Bianchi: “Cori? Ancelotti ha ragione, è ora di smetterla. Io insultato dappertutto”

Ottavio Bianchi, tecnico del Napoli scudettato, ha parlato ai microfoni de Il Mattino

Redazione

Ottavio Bianchi, tecnico del Napoli scudettato, ha parlato ai microfoni de Il Mattino. Ecco le sue dichiarazioni: "Mi viene la nausea a pensare che nulla nel calcio è cambiato in questi anni. Io non riesco più neppure ad andare a vedere la partita perché se sento quello seduto vicino a me insultare qualcuno, mi viene voglia di alzarmi e litigarci. È così da quando ero calciatore, poi è andato sempre più a rotoli: al Nord mi chiamavano terrone, al Sud leghista. Un tormento. Domani a Bergamo? Se ci sono i cori, l'arbitro mandi tutti a casa. Senza esitazioni. Perché a far finta sempre di nulla, abbiamo visto a che punto siamo arrivati".

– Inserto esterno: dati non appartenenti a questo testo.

Fixpoint plan_all (p : plan) (ops : list schedule_op) : list schedule_answer * plan :=
  match ops with
  | [] => ([], p)
  | op :: ops => let '(a, p) := plan_step p op in let '(answers, p) := plan_all p ops in (a :: answers, p)
  end.

(** ** What plans keep: one announce per destination, and only answers before parked floods *)

Definition op_destination (op : schedule_op) : option DestinationHash :=
  match op with Flood _ d _ _ _ | Answer _ d _ _ _ | Cancel d | Echo d _ _ _ => Some d | Drain _ | Advance _ _ _ => None end.

Record plan_ok (universe : list DestinationHash) (p : plan) : Prop := {
  po_active : map_Forall (λ d r, sa_destination r = d ∧ d ∈ universe) (p_active p);
  po_held : map_Forall (λ d f, sa_destination f = d ∧ d ∈ universe) (p_held p);
  po_behind : ∀ d r, is_Some (p_held p !! d) → p_active p !! d = Some r → is_Some (sa_directed_to r);
}.

Lemma delete_ok universe p d : plan_ok universe p → plan_ok universe (mkPlan (delete d (p_active p)) (p_held p)).
Proof.
  intros [Ha Hh Hb]. split; cbn; [by apply map_Forall_delete|done|]. intros d' r Hs Hr. apply lookup_delete_Some in Hr as [_ Hr]. by apply (Hb d').
Qed.

Lemma omap_ok universe p (f : ScheduledAnnounce → option ScheduledAnnounce) :
  (∀ r r', f r = Some r' → sa_destination r' = sa_destination r ∧ sa_directed_to r' = sa_directed_to r) →
  plan_ok universe p → plan_ok universe (mkPlan (omap f (p_active p)) (p_held p)).
Proof.
  intros Hf [Ha Hh Hb]. split; cbn; [|done|].
  - intros d r' (r & Hfr & Hr)%lookup_omap_Some. destruct (Hf r r' Hfr) as [-> _]. by apply (Ha d).
  - intros d r' Hs (r & Hfr & Hr)%lookup_omap_Some. destruct (Hf r r' Hfr) as [_ ->]. by apply (Hb d).
Qed.

Lemma advanced_same parked now next_due max r r' :
  advanced parked now next_due max r = Some r' → sa_destination r' = sa_destination r ∧ sa_directed_to r' = sa_directed_to r.
Proof. unfold advanced. repeat case_match; by intros [= <-]. Qed.
Lemma not_due_same now r r' : not_due now r = Some r' → sa_destination r' = sa_destination r ∧ sa_directed_to r' = sa_directed_to r.
Proof. unfold not_due. case_match; by intros [= <-]. Qed.

Lemma restored_ok universe p :
  plan_ok universe p →
  plan_ok universe (mkPlan (p_active p ∪ omap (comes_back (p_active p)) (p_held p)) (omap (stays_parked (p_active p)) (p_held p))).
Proof.
  intros [Ha Hh Hb]. split; cbn.
  - intros d r [Hr|[_ (f & Hf & Hd)%lookup_omap_Some]]%lookup_union_Some_raw; [by apply (Ha d)|]. unfold comes_back in Hf. case_match; [done|].
    injection Hf as <-. by apply (Hh d).
  - intros d f (f' & Hf & Hd)%lookup_omap_Some. unfold stays_parked in Hf. case_match; [|done]. injection Hf as <-. by apply (Hh d).
  - intros d r [f (f' & Hf & Hd)%lookup_omap_Some] Hr. unfold stays_parked, answered in Hf. rewrite (proj1 (Hh d f' Hd)) in Hf.
    apply lookup_union_Some_raw in Hr as [Hr|[Hr _]]; rewrite Hr in Hf; [|done]. by case_bool_decide.
Qed.

Lemma plan_step_ok universe p op :
  plan_ok universe p → from_option (λ d, d ∈ universe) True (op_destination op) → plan_ok universe (plan_step p op).2.
Proof.
  intros Hp Hop. destruct op as [our d due source hops|our d due target hops|d|now|now interval max|d hops now max]; cbn in *.
  - destruct Hp as [Ha Hh Hb]. split; cbn; [by apply map_Forall_insert_2|by apply map_Forall_delete|]. intros d' r [f Hf] Hr.
    apply lookup_delete_Some in Hf as [Hne Hf]. rewrite lookup_insert_ne in Hr by done. by apply (Hb d').
  - destruct Hp as [Ha Hh Hb]. assert (Hpark : ∀ d' f, parked_by p d !! d' = Some f → p_held p !! d' = Some f ∨ d' = d ∧ p_active p !! d = Some f).
    { intros d' f. unfold parked_by. destruct (p_active p !! d) as [flood|] eqn:E; [|by left]. case_bool_decide; [by left|].
      intros [[<- <-]|[_ Hf]]%lookup_insert_Some; auto. }
    split; cbn; [by apply map_Forall_insert_2| |].
    + intros d' f [Hf|[-> Hf]]%Hpark; [by apply (Hh d')|by apply (Ha d)].
    + intros d' r [f Hf] Hr. apply lookup_insert_Some in Hr as [[<- <-]|[Hne Hr]]; [by eexists|].
      apply Hpark in Hf as [Hf|[-> _]]; [|done]. apply (Hb d'); [by eexists|done].
  - apply (delete_ok universe p d) in Hp as [Ha Hh Hb]. split; cbn in *; [done|by apply map_Forall_delete|]. intros d' r [f Hf] Hr.
    apply (Hb d'); [|done]. by apply lookup_delete_Some in Hf as [_ ?].
  - apply omap_ok; [apply not_due_same|done].
  - unfold plan_advance. cbn. set (left := omap _ (p_active p)).
    apply (restored_ok universe (mkPlan left (p_held p))), omap_ok; [apply advanced_same|done].
  - unfold plan_echo. destruct (p_active p !! d) as [r|] eqn:Hd; [|done]. cbn zeta. destruct (_ =? _)%Z; [destruct (_ && _)|destruct (_ && _)]; cbn; try done; try by apply delete_ok.
    destruct Hp as [Ha Hh Hb]. split; cbn; [|done|].
    + apply map_Forall_insert_2; [|done]. split; [|done]. exact (proj1 (Ha d r Hd)).
    + intros d' r' Hs [[<- <-]|[Hne Hr]]%lookup_insert_Some; [by apply (Hb d r)|by apply (Hb d')].
Qed.

(** * The queues *)

Section refinement.
Context {T : Type} `{!AnnounceRows T} `{!AnnounceRowsLaws T}.
Implicit Types (q : ScheduledAnnounceQueue T) (t : T) (rows held : list ScheduledAnnounce).

Definition op_do q (op : schedule_op) : run (schedule_answer * ScheduledAnnounceQueue T) :=
  match op with
  | Flood our d due source hops => '(outcome, q) ← schedule_with q our d due source hops; Done (Scheduled outcome, q)
  | Answer our d due target hops => '(outcome, q) ← schedule_directed_with q our d due target hops; Done (Scheduled outcome, q)
  | Cancel d => '(c, q) ← cancel q d; Done (Cancelled c, q)
  | Drain now => '(removed, q) ← drain_due q now; Done (Drained removed, q)
  | Advance now interval max => '(completed, q) ← advance_due_retransmits q now interval max; Done (Advanced completed, q)
  | Echo d hops now max => '(outcome, q) ← absorb_echo q d hops now max; Done (Echoed outcome, q)
  end.

Abbreviation keys := (fmap sa_destination).
Abbreviation entries_of := (entries sa_destination).

Lemma refresh_queue t cap rows held :
  ar_rep t cap rows → ∃ t', refresh_earliest t held = Done (mkQueue t' held (minimum (sa_due_at <$> rows))) ∧ ar_rep t' cap rows.
Proof. intros Hr. unfold refresh_earliest. destruct (ar_earliest_ok t cap rows Hr) as (t' & -> & Hr'). cbn [mbind run_bind]. by exists t'. Qed.

(** ** Scheduling *)

Lemma upsert_ok t cap rows held d due source hops directed our :
  ar_rep t cap rows → NoDup (keys rows) → ((d ∉ keys rows) → (Z.of_nat (length rows) < cap)%Z ∧ (Z.of_nat (length rows) < u32_max)%Z) →
  ∃ t' rows', upsert t held d due source hops directed our
      = Done (if bool_decide (is_Some (entries_of rows !! d)) then Updated else Inserted, mkQueue t' held (minimum (sa_due_at <$> rows')))
    ∧ ar_rep t' cap rows' ∧ NoDup (keys rows')
    ∧ entries_of rows' = <[d := mkScheduled d due source hops our 0 directed]> (entries_of rows).
Proof.
  intros Hr Hnd Hroom. unfold upsert. destruct (ar_index_of_ok t cap rows d Hr) as [(i & r & -> & Hi & Hk)|[-> Hn]]; cbn [mbind run_bind].
  - destruct (ar_set_due_ok t cap rows i r due Hr Hi) as (t1 & -> & Hr1). cbn [mbind run_bind].
    pose proof (lookup_lt_Some _ _ _ Hi) as Hlt. set (rows1 := <[i := with_due_at due r]> rows) in *.
    assert (Hi1 : rows1 !! i = Some (with_due_at due r)) by (by apply list_lookup_insert_eq).
    rewrite (ar_columns_ok _ _ _ Hr1), (set_entry_ok rows1 i _ source hops our directed Hi1). cbn [mbind run_bind].
    set (r' := mkScheduled _ _ source hops our 0 directed).
    assert (Hr2 : ar_rep (ar_with_columns t1 (columns_of (<[i := r']> rows1))) cap (<[i := r']> rows1)).
    { apply (ar_with_ok t1 cap rows1); [done| |]; by apply (same_field _ _ _ _ _ Hi1). }
    destruct (refresh_queue _ cap _ held Hr2) as (t3 & -> & Hr3). cbn [mbind run_bind].
    assert (Hrows : <[i := r']> rows1 = <[i := r']> rows) by apply list_insert_insert_eq. rewrite Hrows in *.
    destruct (entries_overwrite sa_destination rows i r r' Hnd Hi eq_refl) as [He Hnd'].
    exists t3, (<[i := r']> rows). rewrite bool_decide_true by (rewrite <- Hk, (entries_some _ rows r Hnd) by (by eapply list_elem_of_lookup_2); done).
    split; [done|]. split; [done|]. split; [done|]. rewrite He, Hk. unfold r'. cbn. by rewrite Hk.
  - destruct (Hroom Hn) as [Hcap Hmax]. set (r' := mkScheduled d due source hops our 0 directed).
    destruct (ar_push_ok t cap rows r' Hr Hcap Hmax) as (t1 & -> & Hr1). cbn [mbind run_bind].
    destruct (refresh_queue t1 cap _ held Hr1) as (t2 & -> & Hr2). cbn [mbind run_bind].
    destruct (entries_snoc sa_destination rows r' Hnd Hn) as [He Hnd']. exists t2, (rows ++ [r']).
    rewrite bool_decide_false by (rewrite (proj1 (entries_none _ rows d) Hn); by intros [? ?]). done.
Qed.

(** ** Parked floods *)

Lemma held_position_ok held d :
  NoDup (keys held) →
  match held_position held d with
  | Some j => ∃ f, held !! j = Some f ∧ sa_destination f = d ∧ entries_of held !! d = Some f
  | None => entries_of held !! d = None
  end.
Proof.
  intros Hnd. unfold held_position. destruct (list_find _ held) as [[j f]|] eqn:E; cbn.
  - apply list_find_Some in E as (Hj & <- & _). exists f. split; [done|]. split; [done|]. apply entries_some; [done|]. by eapply list_elem_of_lookup_2.
  - apply list_find_None in E. apply entries_none. intros (f & -> & Hf)%list_elem_of_fmap. rewrite list.Forall_forall in E. by apply (E f).
Qed.

Lemma clear_held_ok held d :
  NoDup (keys held) →
  ∃ held', clear_held (T := T) held d = Done held' ∧ NoDup (keys held') ∧ entries_of held' = delete d (entries_of held).
Proof.
  intros Hnd. unfold clear_held. pose proof (held_position_ok held d Hnd) as Hp. destruct (held_position held d) as [j|].
  - destruct Hp as (f & Hj & Hk & _). rewrite ar_held_remove_ok by (by eapply lookup_lt_Some). eexists. split; [done|].
    destruct (entries_removed sa_destination held j f Hnd Hj) as [-> Hnd']. by rewrite Hk.
  - exists held. split; [done|]. split; [done|]. by rewrite delete_id.
Qed.

Lemma held_contains_ok held d : NoDup (keys held) → held_contains held d = bool_decide (is_Some (entries_of held !! d)).
Proof.
  intros Hnd. unfold held_contains. destruct (existsb _ held) eqn:E; symmetry.
  - apply bool_decide_eq_true. apply existsb_exists in E as (f & Hf%list_elem_of_In & Hd%bool_decide_eq_true). rewrite <- Hd.
    rewrite (entries_some _ held f Hnd Hf). by eexists.
  - apply bool_decide_eq_false. intros [f Hf]. apply entries_row in Hf as [Hf Hd]. assert (existsb (λ entry, bool_decide (sa_destination entry = d)) held = true); [|congruence].
    apply existsb_exists. exists f. split; [by apply list_elem_of_In|]. by apply bool_decide_eq_true.
Qed.

(** The row of a destination, found and removed. *)
Lemma remove_found t cap rows i r :
  ar_rep t cap rows → NoDup (keys rows) → rows !! i = Some r →
  ∃ t', ar_swap_remove_row t i = Done t' ∧ ar_rep t' cap (swap_removed rows i) ∧ NoDup (keys (swap_removed rows i))
    ∧ entries_of (swap_removed rows i) = delete (sa_destination r) (entries_of rows).
Proof.
  intros Hr Hnd Hi. destruct (ar_swap_ok t cap rows i Hr) as (t' & -> & Hr'); [by eapply lookup_lt_Some|]. exists t'.
  destruct (entries_removed sa_destination rows i r Hnd Hi) as [-> Hnd']. done.
Qed.

Lemma park_ok t cap rows held d :
  ar_rep t cap rows → NoDup (keys rows) → NoDup (keys held) →
  (∀ r, entries_of rows !! d = Some r → sa_directed_to r = None → entries_of held !! d = None ∧ (Z.of_nat (length held) < cap)%Z) →
  ∃ t' rows' held', park_displaced_flood t held d = Done (t', held')
    ∧ ar_rep t' cap rows' ∧ NoDup (keys rows') ∧ NoDup (keys held')
    ∧ entries_of held' = parked_by (mkPlan (entries_of rows) (entries_of held)) d
    ∧ delete d (entries_of rows') = delete d (entries_of rows)
    ∧ (length rows' ≤ length rows)%nat ∧ ((d ∉ keys rows) → rows' = rows).
Proof.
  intros Hr Hnd Hndh Hfree. unfold park_displaced_flood, parked_by. cbn [p_active p_held].
  destruct (ar_index_of_ok t cap rows d Hr) as [(i & r & -> & Hi & Hk)|[-> Hn]]; cbn [mbind run_bind].
  2: { exists t, rows, held. rewrite (proj1 (entries_none _ rows d) Hn). done. }
  assert (Hd : entries_of rows !! d = Some r) by (rewrite <- Hk; apply entries_some; [done|by eapply list_elem_of_lookup_2]).
  rewrite (ar_columns_ok _ _ _ Hr). cbn [columns_of sc_directed_to]. rewrite (index_field _ _ _ _ Hi). cbn [mbind run_bind]. rewrite Hd.
  case_bool_decide as Hdir.
  { exists t, rows, held. done. }
  rewrite (row_ok rows i r Hi). cbn [mbind run_bind]. destruct (remove_found t cap rows i r Hr Hnd Hi) as (t' & -> & Hr' & Hnd' & He').
  cbn [mbind run_bind]. destruct (Hfree r Hd) as [Hh Hl]; [by apply eq_None_not_Some|]. rewrite (ar_held_push_ok t cap rows held r Hr Hl).
  assert (Hnh : sa_destination r ∉ keys held) by (rewrite Hk; by apply entries_none).
  destruct (entries_snoc sa_destination held r Hndh Hnh) as [Heh Hndh']. exists t', (swap_removed rows i), (held ++ [r]). split; [done|]. split; [done|].
  split; [done|]. split; [done|]. split; [by rewrite Heh, Hk|]. split; [by rewrite He', Hk, delete_delete_eq|].
  split; [rewrite length_swap_removed by (by eapply lookup_lt_Some); lia|]. intros []. apply list_elem_of_fmap. exists r. split; [done|by eapply list_elem_of_lookup_2].
Qed.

Sulle parole di Ancelotti: "Ha ragione. È arrivata l'ora di smetterla. Cori ironici? Ma chi ride di certe canzoni? Detesto gli insulti, tutto ciò che può sembrare di matrice razzista o offensiva non dovrebbe sentirsi negli stadi. Io certi tifosi non li capisco, non li ho mai capiti. E anche io, devo ammetterlo, non mi sono mai sforzato di capirli: a ogni contratto che firmavo chiedevo di non aver rapporti con loro, non volevo prendere parte a incontri o inaugurazioni o altro. E infatti, solo i napoletani mi hanno sempre applaudito".

Sugtli insulti: "Io ho allenato a Roma e a Napoli e ho fatto il giro d'Italia con il mio mestiere: a seconda dei casi, mi davano del meridionale e del terrone quando andavo al Nord, del leghista e polentone se ero al Sud. Gli insulti, personalmente, li ho presi dappertutto: è un male comune al nostro Paese. Una cosa triste, insopportabile, a cui nessuno ha voluto mettere un freno".

Su come cambiare le cose: "Non lo so se basta far perdere a tavolino la gara o penalizzare. So solo che troppi maleducati vanno allo stadio, gente che non ama il calcio e che non vive il calcio come aggregazione. Il calcio non può sempre far finta di niente. È questione di rispetto, di educazione, di regole da rispettare: io da bambino, nell'oratorio di Brescia, per giocare con i grandi dovevo accettare una condizione: partecipare alla Messa. E ovviamente, accettavo. Ci insegnavano a menarci in campo, non a insultare l'avversario".